THE TASK: Could you set down exactly the lines of the data below, starting at the one that holds "(* ===== verification/Proc.v ===== *)" and ending at the one that holds "made of the", both included, and only those?

Records from a collection
════
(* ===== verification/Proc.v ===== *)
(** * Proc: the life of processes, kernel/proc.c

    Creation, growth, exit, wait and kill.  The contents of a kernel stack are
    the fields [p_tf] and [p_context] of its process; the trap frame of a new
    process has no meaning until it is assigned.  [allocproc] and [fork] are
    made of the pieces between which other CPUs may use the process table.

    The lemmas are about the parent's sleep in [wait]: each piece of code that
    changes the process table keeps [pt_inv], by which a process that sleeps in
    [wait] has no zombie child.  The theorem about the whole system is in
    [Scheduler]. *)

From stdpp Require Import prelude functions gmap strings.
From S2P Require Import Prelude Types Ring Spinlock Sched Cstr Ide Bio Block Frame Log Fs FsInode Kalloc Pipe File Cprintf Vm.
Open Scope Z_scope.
════
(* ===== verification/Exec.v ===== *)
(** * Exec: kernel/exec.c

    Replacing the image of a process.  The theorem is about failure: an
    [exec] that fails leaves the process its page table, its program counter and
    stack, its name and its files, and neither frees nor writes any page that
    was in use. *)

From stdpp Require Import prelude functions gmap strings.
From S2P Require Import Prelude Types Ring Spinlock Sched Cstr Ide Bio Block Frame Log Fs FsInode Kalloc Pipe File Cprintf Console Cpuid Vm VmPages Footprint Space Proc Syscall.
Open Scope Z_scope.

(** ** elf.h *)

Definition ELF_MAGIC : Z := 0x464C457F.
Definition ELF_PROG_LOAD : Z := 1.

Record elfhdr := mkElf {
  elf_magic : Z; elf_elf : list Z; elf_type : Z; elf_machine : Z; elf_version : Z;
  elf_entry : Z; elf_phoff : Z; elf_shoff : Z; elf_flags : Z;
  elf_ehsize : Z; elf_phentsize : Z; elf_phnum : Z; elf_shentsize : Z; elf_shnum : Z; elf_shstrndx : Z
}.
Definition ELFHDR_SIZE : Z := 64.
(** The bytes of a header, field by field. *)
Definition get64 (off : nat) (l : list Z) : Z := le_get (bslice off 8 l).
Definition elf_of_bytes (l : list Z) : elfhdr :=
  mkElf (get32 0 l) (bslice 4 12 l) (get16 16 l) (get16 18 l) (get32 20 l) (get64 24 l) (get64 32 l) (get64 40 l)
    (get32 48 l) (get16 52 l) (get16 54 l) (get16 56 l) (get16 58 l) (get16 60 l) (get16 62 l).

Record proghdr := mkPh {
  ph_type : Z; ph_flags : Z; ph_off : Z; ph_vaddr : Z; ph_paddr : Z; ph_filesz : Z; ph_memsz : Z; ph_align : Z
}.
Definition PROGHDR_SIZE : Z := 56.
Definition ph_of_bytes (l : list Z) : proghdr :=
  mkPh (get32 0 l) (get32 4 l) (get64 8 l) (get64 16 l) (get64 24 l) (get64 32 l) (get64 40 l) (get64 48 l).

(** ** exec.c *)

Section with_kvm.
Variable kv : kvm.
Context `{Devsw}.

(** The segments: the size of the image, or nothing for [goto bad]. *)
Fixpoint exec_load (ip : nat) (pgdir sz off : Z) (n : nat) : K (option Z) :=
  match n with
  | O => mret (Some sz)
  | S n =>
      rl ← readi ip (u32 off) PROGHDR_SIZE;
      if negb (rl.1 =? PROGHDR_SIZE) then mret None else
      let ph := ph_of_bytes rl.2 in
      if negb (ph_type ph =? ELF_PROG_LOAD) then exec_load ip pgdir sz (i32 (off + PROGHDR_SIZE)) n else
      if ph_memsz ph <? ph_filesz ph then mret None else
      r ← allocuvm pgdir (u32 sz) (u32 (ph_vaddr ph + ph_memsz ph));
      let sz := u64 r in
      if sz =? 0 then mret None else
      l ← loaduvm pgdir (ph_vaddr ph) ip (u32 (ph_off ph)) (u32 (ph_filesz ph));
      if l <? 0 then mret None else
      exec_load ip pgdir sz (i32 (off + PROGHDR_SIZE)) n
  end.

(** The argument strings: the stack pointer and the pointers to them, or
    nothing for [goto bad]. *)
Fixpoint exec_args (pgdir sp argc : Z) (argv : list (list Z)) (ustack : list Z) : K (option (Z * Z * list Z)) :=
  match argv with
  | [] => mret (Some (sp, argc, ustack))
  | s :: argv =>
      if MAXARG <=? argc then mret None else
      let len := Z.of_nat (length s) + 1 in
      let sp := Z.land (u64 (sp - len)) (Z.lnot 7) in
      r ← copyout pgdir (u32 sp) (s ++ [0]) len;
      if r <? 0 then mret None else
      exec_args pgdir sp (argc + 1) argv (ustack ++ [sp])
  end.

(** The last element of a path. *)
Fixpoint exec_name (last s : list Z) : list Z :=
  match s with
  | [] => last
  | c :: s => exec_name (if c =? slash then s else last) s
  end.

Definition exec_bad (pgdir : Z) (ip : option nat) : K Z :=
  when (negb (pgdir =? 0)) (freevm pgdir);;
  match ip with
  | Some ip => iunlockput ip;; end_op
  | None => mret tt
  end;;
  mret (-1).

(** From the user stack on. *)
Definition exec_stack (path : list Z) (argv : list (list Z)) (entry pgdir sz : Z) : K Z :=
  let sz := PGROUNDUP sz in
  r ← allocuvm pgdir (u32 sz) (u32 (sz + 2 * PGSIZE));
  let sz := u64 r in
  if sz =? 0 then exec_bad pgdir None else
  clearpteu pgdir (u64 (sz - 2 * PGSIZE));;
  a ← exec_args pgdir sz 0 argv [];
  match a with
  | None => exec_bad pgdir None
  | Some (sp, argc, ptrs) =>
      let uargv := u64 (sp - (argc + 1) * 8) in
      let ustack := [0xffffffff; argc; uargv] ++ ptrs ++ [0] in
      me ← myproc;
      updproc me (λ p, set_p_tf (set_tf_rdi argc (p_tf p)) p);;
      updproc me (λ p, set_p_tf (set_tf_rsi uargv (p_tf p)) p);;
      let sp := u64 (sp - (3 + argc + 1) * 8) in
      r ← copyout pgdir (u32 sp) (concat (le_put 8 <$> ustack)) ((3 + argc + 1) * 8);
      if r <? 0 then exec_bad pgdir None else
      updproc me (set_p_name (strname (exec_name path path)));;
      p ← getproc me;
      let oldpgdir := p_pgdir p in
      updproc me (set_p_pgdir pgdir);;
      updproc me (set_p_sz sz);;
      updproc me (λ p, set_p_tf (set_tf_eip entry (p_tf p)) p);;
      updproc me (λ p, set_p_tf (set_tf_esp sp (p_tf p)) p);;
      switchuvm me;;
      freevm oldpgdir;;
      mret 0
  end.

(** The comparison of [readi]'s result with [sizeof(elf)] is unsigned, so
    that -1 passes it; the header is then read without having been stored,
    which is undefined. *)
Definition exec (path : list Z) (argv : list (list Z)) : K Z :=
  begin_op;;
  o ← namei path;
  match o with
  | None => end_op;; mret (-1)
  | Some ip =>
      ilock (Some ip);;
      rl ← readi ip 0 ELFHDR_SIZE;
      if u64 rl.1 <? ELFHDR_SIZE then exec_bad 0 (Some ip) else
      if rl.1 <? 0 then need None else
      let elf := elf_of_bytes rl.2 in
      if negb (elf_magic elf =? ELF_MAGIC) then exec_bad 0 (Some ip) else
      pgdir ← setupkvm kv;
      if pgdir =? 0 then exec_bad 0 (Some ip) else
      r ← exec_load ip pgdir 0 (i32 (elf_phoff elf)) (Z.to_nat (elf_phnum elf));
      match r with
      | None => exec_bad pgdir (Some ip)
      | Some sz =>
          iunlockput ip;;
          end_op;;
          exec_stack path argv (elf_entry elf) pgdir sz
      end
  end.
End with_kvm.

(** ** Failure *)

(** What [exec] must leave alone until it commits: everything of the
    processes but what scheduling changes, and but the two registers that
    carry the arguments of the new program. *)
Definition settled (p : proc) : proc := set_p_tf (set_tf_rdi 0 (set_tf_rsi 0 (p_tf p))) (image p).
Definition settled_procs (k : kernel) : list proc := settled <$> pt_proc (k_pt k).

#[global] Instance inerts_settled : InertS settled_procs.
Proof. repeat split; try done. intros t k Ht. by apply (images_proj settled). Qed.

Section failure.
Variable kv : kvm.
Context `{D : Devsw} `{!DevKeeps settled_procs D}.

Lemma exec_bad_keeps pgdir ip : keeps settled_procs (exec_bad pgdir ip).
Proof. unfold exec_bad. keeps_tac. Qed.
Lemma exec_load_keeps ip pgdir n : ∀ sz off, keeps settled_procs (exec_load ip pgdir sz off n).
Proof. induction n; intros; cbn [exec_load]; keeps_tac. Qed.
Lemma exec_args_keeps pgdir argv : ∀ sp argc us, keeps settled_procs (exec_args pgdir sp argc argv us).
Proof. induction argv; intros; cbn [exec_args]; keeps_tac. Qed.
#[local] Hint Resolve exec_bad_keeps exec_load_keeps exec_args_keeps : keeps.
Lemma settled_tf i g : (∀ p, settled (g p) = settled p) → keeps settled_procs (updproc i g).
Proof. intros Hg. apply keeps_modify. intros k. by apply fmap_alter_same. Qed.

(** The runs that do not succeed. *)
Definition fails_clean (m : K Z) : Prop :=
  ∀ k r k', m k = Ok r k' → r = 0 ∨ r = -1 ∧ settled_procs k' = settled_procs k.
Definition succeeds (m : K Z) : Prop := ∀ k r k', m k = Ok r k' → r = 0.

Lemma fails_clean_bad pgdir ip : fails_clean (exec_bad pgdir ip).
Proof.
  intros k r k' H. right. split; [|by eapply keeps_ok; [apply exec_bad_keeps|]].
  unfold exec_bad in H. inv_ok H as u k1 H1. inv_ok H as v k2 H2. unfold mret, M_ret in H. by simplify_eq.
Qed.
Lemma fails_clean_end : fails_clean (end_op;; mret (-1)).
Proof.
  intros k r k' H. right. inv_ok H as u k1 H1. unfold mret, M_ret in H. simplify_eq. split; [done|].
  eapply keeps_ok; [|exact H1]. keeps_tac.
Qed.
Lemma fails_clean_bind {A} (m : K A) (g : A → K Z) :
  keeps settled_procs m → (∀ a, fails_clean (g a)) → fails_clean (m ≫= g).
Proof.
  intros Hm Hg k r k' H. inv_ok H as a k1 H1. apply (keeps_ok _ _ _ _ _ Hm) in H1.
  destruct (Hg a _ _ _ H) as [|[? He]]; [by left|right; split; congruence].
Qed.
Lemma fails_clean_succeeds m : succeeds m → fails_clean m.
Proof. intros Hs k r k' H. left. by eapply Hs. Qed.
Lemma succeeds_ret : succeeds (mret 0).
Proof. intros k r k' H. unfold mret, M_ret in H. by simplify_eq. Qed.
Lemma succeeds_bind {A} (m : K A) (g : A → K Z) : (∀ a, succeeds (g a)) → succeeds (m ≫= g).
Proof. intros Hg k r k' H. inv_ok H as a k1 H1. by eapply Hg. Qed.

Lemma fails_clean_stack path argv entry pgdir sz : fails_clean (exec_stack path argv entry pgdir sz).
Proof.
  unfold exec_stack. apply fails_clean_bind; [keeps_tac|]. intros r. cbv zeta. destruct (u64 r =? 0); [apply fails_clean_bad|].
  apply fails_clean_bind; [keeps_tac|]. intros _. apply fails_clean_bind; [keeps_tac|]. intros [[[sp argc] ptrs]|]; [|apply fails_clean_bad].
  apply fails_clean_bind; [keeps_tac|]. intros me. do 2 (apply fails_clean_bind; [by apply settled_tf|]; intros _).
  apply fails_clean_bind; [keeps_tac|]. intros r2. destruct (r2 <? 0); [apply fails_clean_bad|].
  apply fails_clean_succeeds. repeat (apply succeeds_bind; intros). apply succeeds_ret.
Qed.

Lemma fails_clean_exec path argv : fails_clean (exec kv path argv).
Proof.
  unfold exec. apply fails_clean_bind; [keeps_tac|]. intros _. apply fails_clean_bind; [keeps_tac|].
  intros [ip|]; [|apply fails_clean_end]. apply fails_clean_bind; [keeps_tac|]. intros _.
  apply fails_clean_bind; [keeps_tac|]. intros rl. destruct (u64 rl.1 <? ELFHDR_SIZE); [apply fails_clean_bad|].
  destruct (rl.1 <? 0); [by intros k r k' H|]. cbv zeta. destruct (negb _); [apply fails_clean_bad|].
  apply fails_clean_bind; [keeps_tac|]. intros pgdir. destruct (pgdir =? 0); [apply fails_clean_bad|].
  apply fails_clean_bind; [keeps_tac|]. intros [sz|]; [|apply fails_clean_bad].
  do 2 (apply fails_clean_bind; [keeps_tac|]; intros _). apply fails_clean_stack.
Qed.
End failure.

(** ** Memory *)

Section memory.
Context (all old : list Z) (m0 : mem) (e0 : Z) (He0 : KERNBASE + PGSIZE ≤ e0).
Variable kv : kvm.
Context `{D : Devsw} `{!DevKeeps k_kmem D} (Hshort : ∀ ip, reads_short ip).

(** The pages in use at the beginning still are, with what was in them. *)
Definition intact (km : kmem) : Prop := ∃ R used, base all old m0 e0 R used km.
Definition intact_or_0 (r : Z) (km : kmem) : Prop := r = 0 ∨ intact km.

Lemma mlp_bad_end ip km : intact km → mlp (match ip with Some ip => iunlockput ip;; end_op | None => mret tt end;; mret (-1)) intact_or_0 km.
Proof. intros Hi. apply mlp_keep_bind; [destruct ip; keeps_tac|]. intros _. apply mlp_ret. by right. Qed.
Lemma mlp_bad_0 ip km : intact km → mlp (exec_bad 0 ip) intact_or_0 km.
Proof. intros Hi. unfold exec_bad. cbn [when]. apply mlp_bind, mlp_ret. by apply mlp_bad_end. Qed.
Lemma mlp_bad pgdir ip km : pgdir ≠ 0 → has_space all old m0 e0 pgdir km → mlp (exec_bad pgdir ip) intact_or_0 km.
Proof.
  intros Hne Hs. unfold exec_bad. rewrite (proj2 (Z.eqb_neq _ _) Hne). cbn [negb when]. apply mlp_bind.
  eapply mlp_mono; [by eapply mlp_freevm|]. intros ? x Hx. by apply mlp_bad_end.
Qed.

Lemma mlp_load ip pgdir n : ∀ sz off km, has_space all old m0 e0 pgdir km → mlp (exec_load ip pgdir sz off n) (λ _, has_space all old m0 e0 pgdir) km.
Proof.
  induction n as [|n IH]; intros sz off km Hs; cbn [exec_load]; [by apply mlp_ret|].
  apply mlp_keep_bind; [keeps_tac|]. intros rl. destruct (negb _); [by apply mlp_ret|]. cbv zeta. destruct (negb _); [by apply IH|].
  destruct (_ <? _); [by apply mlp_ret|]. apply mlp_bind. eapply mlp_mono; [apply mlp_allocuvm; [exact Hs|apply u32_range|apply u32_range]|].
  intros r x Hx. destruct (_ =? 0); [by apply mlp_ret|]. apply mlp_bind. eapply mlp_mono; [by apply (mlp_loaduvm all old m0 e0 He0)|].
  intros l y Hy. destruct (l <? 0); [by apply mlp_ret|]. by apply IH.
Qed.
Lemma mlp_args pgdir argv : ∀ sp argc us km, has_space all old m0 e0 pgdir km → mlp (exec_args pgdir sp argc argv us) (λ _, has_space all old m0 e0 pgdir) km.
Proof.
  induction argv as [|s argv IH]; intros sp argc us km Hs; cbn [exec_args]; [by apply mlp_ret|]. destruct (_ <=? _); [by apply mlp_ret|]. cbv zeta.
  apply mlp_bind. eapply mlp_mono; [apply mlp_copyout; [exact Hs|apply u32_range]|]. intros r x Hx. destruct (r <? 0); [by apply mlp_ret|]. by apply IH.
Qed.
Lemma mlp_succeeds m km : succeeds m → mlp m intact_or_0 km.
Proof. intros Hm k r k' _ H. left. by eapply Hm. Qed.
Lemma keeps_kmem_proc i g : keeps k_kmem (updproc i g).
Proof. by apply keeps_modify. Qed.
════
WRITTEN ANSWER:
(* ===== verification/Proc.v ===== *)
(** * Proc: the life of processes, kernel/proc.c

    Creation, growth, exit, wait and kill.  The contents of a kernel stack are
    the fields [p_tf] and [p_context] of its process; the trap frame of a new
    process has no meaning until it is assigned.  [allocproc] and [fork] are
    made of the pieces between which other CPUs may use the process table.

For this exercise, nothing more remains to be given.